Anyway, back to the lesson, my trainer had me get off and we put her on the lunge. I had been lunging her at the lope too. She had been doing ok...I thought. So my trainer asks if she's been leaning to the outside. umm....a little. Uh oh, not good. She asked me to show her how I lunge her. I do two circles at a jog (would do more but she was already warmed up), then ask her to lope off. She sticks her nose in the air and starts backing up. By this time I am feeling like a complete failure and I am absolutely convinced that its me and as soon as my trainer takes the line she's going to be fine.  So I hand over the whip and line. My trainer gets her going at the jog. She's a little sticky. Then she asks for a lope. She does the same thing as she did with me. (Is it mean that a small part of me is a little bit happy that she did and it wasn't just me? ) After that blow up, Mis Jet just refused to go forward period. My trainer deduced that it wasn't so much the lope that was the problem, but the entire gas peddle, so to speak. She just doesn't like to go forward. 

My trainer ended up working her on a much shorter lung line at the walk and jog and being very demanding about going forward NOW not three strides from now. She showed me how to work her in the side reins and prescribed a rigorous week of lunging bootcamp. She said Mis Jet looks like a good candidate for longlining which we will be starting next week. She did say that she doesn't think that it will take long to get her over this as long as I do my homework though.

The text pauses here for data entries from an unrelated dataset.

(* ===== verification/Users.v ===== *)
(** * Accounts: [crates/detent-web/src/auth/users.rs] and [auth/password.rs]

    The user store over [CredFile.v], with Argon2id as parameters. The store is
    linked to the table of browser sessions: when a re-read of the file finds
    other credentials, the sessions of those accounts end. *)

From Stdlib Require Import ZArith.
From stdpp Require Import gmap.
From S2P Require Import Prelude Stateful Str Num Utf8 AuthErr Time CredFile Totp Session.

(** ** Names and passwords *)

Definition USERS_VERSION : Z := 1.
Definition MAX_NAME_LEN : nat := 32.
Definition MIN_PASSWORD_CHARS : nat := 12.
Definition MAX_PASSWORD_CHARS : nat := 128.

Definition name_start (c : rchar) : bool := is_ascii_lowercase c || is_ascii_digit c.
Definition name_char (c : rchar) : bool := name_start c || bool_decide (c ∈ lit "._-").

Definition name_is_valid (name : rstr) : bool :=
  if is_empty name || (MAX_NAME_LEN <? str_len name) then false
  else if negb (from_option name_start false (head name)) then false
  else forallb name_char name.

Definition check_password (password : rstr) : result AuthError () :=
  if length password <? MIN_PASSWORD_CHARS then Err PasswordTooShort
  else if MAX_PASSWORD_CHARS <? length password then Err PasswordTooLong
  else Ok ().

(** [char::is_ascii] and not [char::is_control]. *)
Definition printable_ascii (c : rchar) : bool := ((32 <=? c) && (c <=? 126))%N.

Definition check_name (name : rstr) : result AuthError () :=
  if name_is_valid name then Ok ()
  else Err (NameInvalid (take MAX_NAME_LEN (filter (fun c => printable_ascii c = true) name))).

(** ** The hasher *)

(** A parsed PHC string: the fields [needs_rehash] reads. *)
Record Phc := mkPhc { algorithm : rstr; version : option Z; p_m : option Z; p_t : option Z; p_p : option Z }.

Record Hasher := mkHasher { dummy : rstr; cost : Z * Z * Z }.

Section Hashing.
(** Argon2id: the PHC string of a salt and a password at a cost, the test of a
    password against a PHC string, and the parser of one. *)
Variable hash_password : Z * Z * Z -> rbytes -> rbytes -> option rstr.
Variable verify_phc : rbytes -> rstr -> bool.
Variable parse_phc : rstr -> option Phc.

Definition needs_rehash (h : Hasher) (phc : rstr) : bool :=
  match parse_phc phc with
  | None => true
  | Some parsed =>
      let '(m_kib, t, p) := cost h in
      negb (bool_decide (algorithm parsed = lit "argon2id"))
      || negb (bool_decide (version parsed = Some 19%Z))
      || negb (bool_decide (p_m parsed = Some m_kib))
      || negb (bool_decide (p_t parsed = Some t))
      || negb (bool_decide (p_p parsed = Some p))
  end.

(** [hash] with the salt it draws. *)
Definition hash (h : Hasher) (salt : rbytes) (password : rstr) : result AuthError rstr :=
  match hash_password (cost h) salt (as_bytes password) with Some phc => Ok phc | None => Err Hash end.

Definition verify (password phc : rstr) : bool := verify_phc (as_bytes password) phc.

Definition verify_dummy (h : Hasher) (password : rstr) : bool := let _ := verify password (dummy h) in false.

(** ** Records *)

Record UserRecord := mkUser {
  u_name : rstr; u_phc : rstr; u_totp_secret : option rstr; u_totp_last_counter : option Z;
  u_must_change_password : bool; u_created : rstr; u_updated : rstr;
}.

Record UserView := mkUserView {
  uv_name : rstr; uv_totp_enrolled : bool; uv_must_change_password : bool; uv_created : rstr; uv_updated : rstr;
}.

Record VerifiedUser := mkVerified {
  v_name : rstr; v_totp : option TotpSecret; v_totp_last_counter : option Z; v_must_change_password : bool;
}.

Record UsersFile := mkUsersFile { uf_version : Z; uf_users : list UserRecord }.

Definition is_some {A} (o : option A) : bool := match o with Some _ => true | None => false end.

Definition user_view (r : UserRecord) : UserView :=
  mkUserView (u_name r) (is_some (u_totp_secret r)) (u_must_change_password r) (u_created r) (u_updated r).

Definition set_phc (phc : rstr) (r : UserRecord) : UserRecord :=
  mkUser (u_name r) phc (u_totp_secret r) (u_totp_last_counter r) (u_must_change_password r) (u_created r) (u_updated r).
Definition set_must_change (b : bool) (r : UserRecord) : UserRecord :=
  mkUser (u_name r) (u_phc r) (u_totp_secret r) (u_totp_last_counter r) b (u_created r) (u_updated r).
Definition set_secret (secret : option rstr) (counter : option Z) (r : UserRecord) : UserRecord :=
  mkUser (u_name r) (u_phc r) secret counter (u_must_change_password r) (u_created r) (u_updated r).
Definition set_updated (now : rstr) (r : UserRecord) : UserRecord :=
  mkUser (u_name r) (u_phc r) (u_totp_secret r) (u_totp_last_counter r) (u_must_change_password r) (u_created r) now.

(** [users.iter().find(|record| record.name == name)]. *)
Fixpoint find_user (name : rstr) (users : list UserRecord) : option UserRecord :=
  match users with [] => None | r :: rest => if bool_decide (u_name r = name) then Some r else find_user name rest end.

(** A change of the record [iter_mut().find] gives. *)
Fixpoint change_user (name : rstr) (change : UserRecord -> result AuthError UserRecord) (users : list UserRecord)
    : result AuthError (list UserRecord) :=
  match users with
  | [] => Err UnknownUser
  | r :: rest =>
      if bool_decide (u_name r = name) then (r ← change r; Ok (r :: rest))
      else (rest ← change_user name change rest; Ok (r :: rest))
  end.

(** ** Credentials and sessions *)

Definition Credentials := gmap rstr (rstr * option rstr).

Definition credentials (users : list UserRecord) : Credentials :=
  foldl (fun m r => <[u_name r := (u_phc r, u_totp_secret r)]> m) ∅ users.

(** The session table, and whether it is attached (and its lock sound). *)
Record Link := mkLink { attached : bool; table : SessionStore }.

Definition end_changed (after : Credentials) (st : SessionStore) (p : rstr * (rstr * option rstr)) : SessionStore :=
  match after !! p.1 with
  | None => revoke_subject st p.1
  | Some n => if bool_decide (n = p.2) then st else revoke_subject st p.1
  end.

Section Store.
Context `{!Iteration rstr (rstr * option rstr)}.
Variable host : Host.
(** [<state_root>/state/users.json], as the errors name it. *)
Variable path : rstr.
(** [serde_json] on the envelope. *)
Variable from_slice : rbytes -> option UsersFile.
Variable to_vec : UsersFile -> option rbytes.

(** What a re-read does with the records before and after it. *)
Definition end_sessions (before after : list UserRecord) (l : Link) : Link :=
  if attached l then mkLink true (foldl (end_changed (credentials after)) (table l) (iter (credentials before))) else l.

Fixpoint check_records (seen : gset rstr) (records : list UserRecord) : result AuthError () :=
  match records with
  | [] => Ok ()
  | r :: rest =>
      _ ← check_name (u_name r);
      if bool_decide (u_name r ∈ seen) then Err (StoreMalformed path) else check_records ({[u_name r]} ∪ seen) rest
  end.

Definition decode_users (raw : rbytes) : result AuthError (list UserRecord) :=
  match from_slice raw with
  | None => Err (StoreMalformed path)
  | Some f =>
      if negb (uf_version f =? USERS_VERSION)%Z then Err (StoreMalformed path)
      else (_ ← check_records ∅ (uf_users f); Ok (uf_users f))
  end.

Definition encode_users (users : list UserRecord) : result AuthError rbytes :=
  match to_vec (mkUsersFile USERS_VERSION users) with
  | Some encoded => Ok (encoded ++ [LF])
  | None => Err (StoreMalformed path)
  end.

Abbreviation UserStore := (Store UserRecord Link).
Abbreviation UM := (SE UserStore AuthError).

Definition load_users : UM () := load host path decode_users.
Definition refresh_users : UM () := refresh host path decode_users end_sessions Hash.
Definition mutate_users (change : list UserRecord -> result AuthError (list UserRecord)) : UM () :=
  mutate host path decode_users encode_users end_sessions Hash change.

Definition list_users : UM (list UserView) := users ← snapshot; mret (user_view <$> users).
Definition no_users : UM bool := users ← snapshot; mret (is_empty users).
Definition attach_sessions (sessions : SessionStore) : UM () :=
  updating (fun s => mkCred (file s) (calls s) (inner s) (mkLink true sessions)).

(** [update]. *)
Definition update_user (name : rstr) (change : UserRecord -> UserRecord) (now : rstr) : UM () :=
  mutate_users (change_user name (fun r => Ok (set_updated now (change r)))).

Definition created_user (name phc : rstr) (must_change_password : bool) (now : rstr) : UserRecord :=
  mkUser name phc None None must_change_password now now.

Definition create_user (h : Hasher) (salt : rbytes) (name password : rstr) (must_change_password : bool) (now : rstr) : UM () :=
  _ ← give (check_name name);
  phc ← give (hash h salt password);
  mutate_users (fun users =>
    if existsb (fun r => bool_decide (u_name r = name)) users then Err UserExists
    else Ok (users ++ [created_user name phc must_change_password now])).

Definition stored_secret (r : UserRecord) : result AuthError (option TotpSecret) :=
  match u_totp_secret r with Some text => (secret ← from_base32 text; Ok (Some secret)) | None => Ok None end.

Definition verify_password (h : Hasher) (salt : rbytes) (name password now : rstr) : UM VerifiedUser :=
  _ ← refresh_users;
  users ← snapshot;
  match find_user name users with
  | None => let _refused := verify_dummy h password in throw InvalidCredentials
  | Some record =>
      if negb (verify password (u_phc record)) then throw InvalidCredentials
      else
        _ ← (if needs_rehash h (u_phc record) then (phc ← give (hash h salt password); update_user (u_name record) (set_phc phc) now) else mret ());
        totp ← give (stored_secret record);
        mret (mkVerified (u_name record) totp (u_totp_last_counter record) (u_must_change_password record))
  end.

Definition set_password (h : Hasher) (salt : rbytes) (name password now : rstr) : UM () :=
  phc ← give (hash h salt password);
  update_user name (fun r => set_must_change false (set_phc phc r)) now.

Definition set_totp (name : rstr) (secret : option TotpSecret) (now : rstr) : UM () :=
  update_user name (set_secret (to_base32 <$> secret) None) now.

Definition note_counter (counter : Z) (now : rstr) (r : UserRecord) : result AuthError UserRecord :=
  if from_option (fun last => counter <=? last)%Z false (u_totp_last_counter r) then Err InvalidCredentials
  else Ok (set_updated now (set_secret (u_totp_secret r) (Some counter) r)).

Definition note_totp_counter (name : rstr) (counter : Z) (now : rstr) : UM () :=
  mutate_users (change_user name (note_counter counter now)).

Definition remove_user (name : rstr) : UM () :=
  mutate_users (fun users =>
    let kept := filter (fun r => u_name r <> name) users in
    if (length kept =? length users)%nat then Err UnknownUser else Ok kept).

End Store.
End Hashing.

(** ** The abstract store: accounts by name *)

Definition accounts (users : list UserRecord) : gmap rstr UserRecord := list_to_map ((fun r => (u_name r, r)) <$> users).

Definition users_valid (users : list UserRecord) : Prop :=
  Forall (fun r => name_is_valid (u_name r) = true) users /\ NoDup (u_name <$> users).

Lemma accounts_find users name : accounts users !! name = find_user name users.
Proof.
  unfold accounts. induction users as [|r users IH]; [done|]. csimpl. case_bool_decide as E.
  - subst. apply lookup_insert_eq.
  - by rewrite lookup_insert_ne.
Qed.

Lemma accounts_none users name : accounts users !! name = None <-> name ∉ u_name <$> users.
Proof.
  rewrite accounts_find. induction users as [|r users IH]; csimpl; [split; [intros _; apply not_elem_of_nil|done]|].
  rewrite not_elem_of_cons. case_bool_decide as E; [naive_solver|]. rewrite IH. naive_solver.
Qed.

Fortunately my trainer was very patient through the whole thing and never once made me feel like a failure. (I did that enough for both of us.)

Over all, a rough couple of weeks. Somehow we went from this :mylittlepony: to this :falloff:. At least I have new emojis to play with. Lol.

Here is a picture of the herd in their new pasture. (Actually this part is where some of their old pasture was. I'll try to get some pictures of the new part. The t-posts you see are left-over from the old temporary fencing and are outside the new fence.)









Here is Renegade wearing a tarp in the name of desensitizing. He even walked around with it on a little because he just trust me that much.









Now, if you will excuse me, I have a PMSing mare to torture...*cough* I mean lunge.


----------



## LittleBayMare (Jun 2, 2014)

Well, it seems like the lunge line homework with Mis Jet is working. We had a pretty successful session yesterday. We moved from the roundpen out into the big arena since she was no longer pulling and throwing hissy fits and the footing was better. Boy is it a lot more work out there. I was able to get her working in bigger circles (still on a short line) which she seemed to appreciate and she started really engaging her topline. It was the first session she really seemed to be putting some effort into it. I still had to give her a few solid taps on the butt to get her moving, especially at the beginning to reminder her that _move_ means _move NOW_. We did lots of transitions and I really tried to focus on raising my expectations and not nagging. I think we both improved. _My_ fitness is certainly going to improve after a whole week of this.

I ended up not riding her because by the time we were done we were both exhausted. I had ridden Renegade before her so I was doubly tired. Did some schooling on barrels with him. He did fabulous. Forgot to put the bit guards on though. My bad. He proved to me that all of the training I have put into installing his on/off switch for his inner barrel horse has paid off. I can turn him on and bust some awesome barrel horse moves and turn around, shut him down, and ride around like a little pleasure horse. He is officially for sale by word of mouth now. I'm going to be putting together a video and some pictures to put up on line this week. It will be sad to see him go, but it's time. He will always have a special place in my heart, but he is in his prime and he deserves to find his perfect forever home. It would be selfish of me to hang on to him.  

Well, on that note. Off to lunging bootcamp with a certain mare. I can feel my muscles hurting already. Lol. :cowboy:


----------



## LittleBayMare (Jun 2, 2014)

A lot has happened over the last three weeks. Renegade has been up for sale for exactly one week. The first potential buyer is coming out tomorrow evening. You can refer to my thread from horse talk for more details on that controversy if you haven't already read it. 
http://www.horseforum.com/horse-talk/considering-payment-plan-horse-im-selling-604930/

Meanwhile, I'm applying for jobs for the upcoming school year. I've applied for three. All three have gotten back to me. I just had the second interview for one today and I came away with an offer (conditional on background check of course). :dance-smiley05: I have a second interview set up for Monday with another and then I'm (possibly) setting up a first interview with the third. So really, I have a job, it's just a matter of which one.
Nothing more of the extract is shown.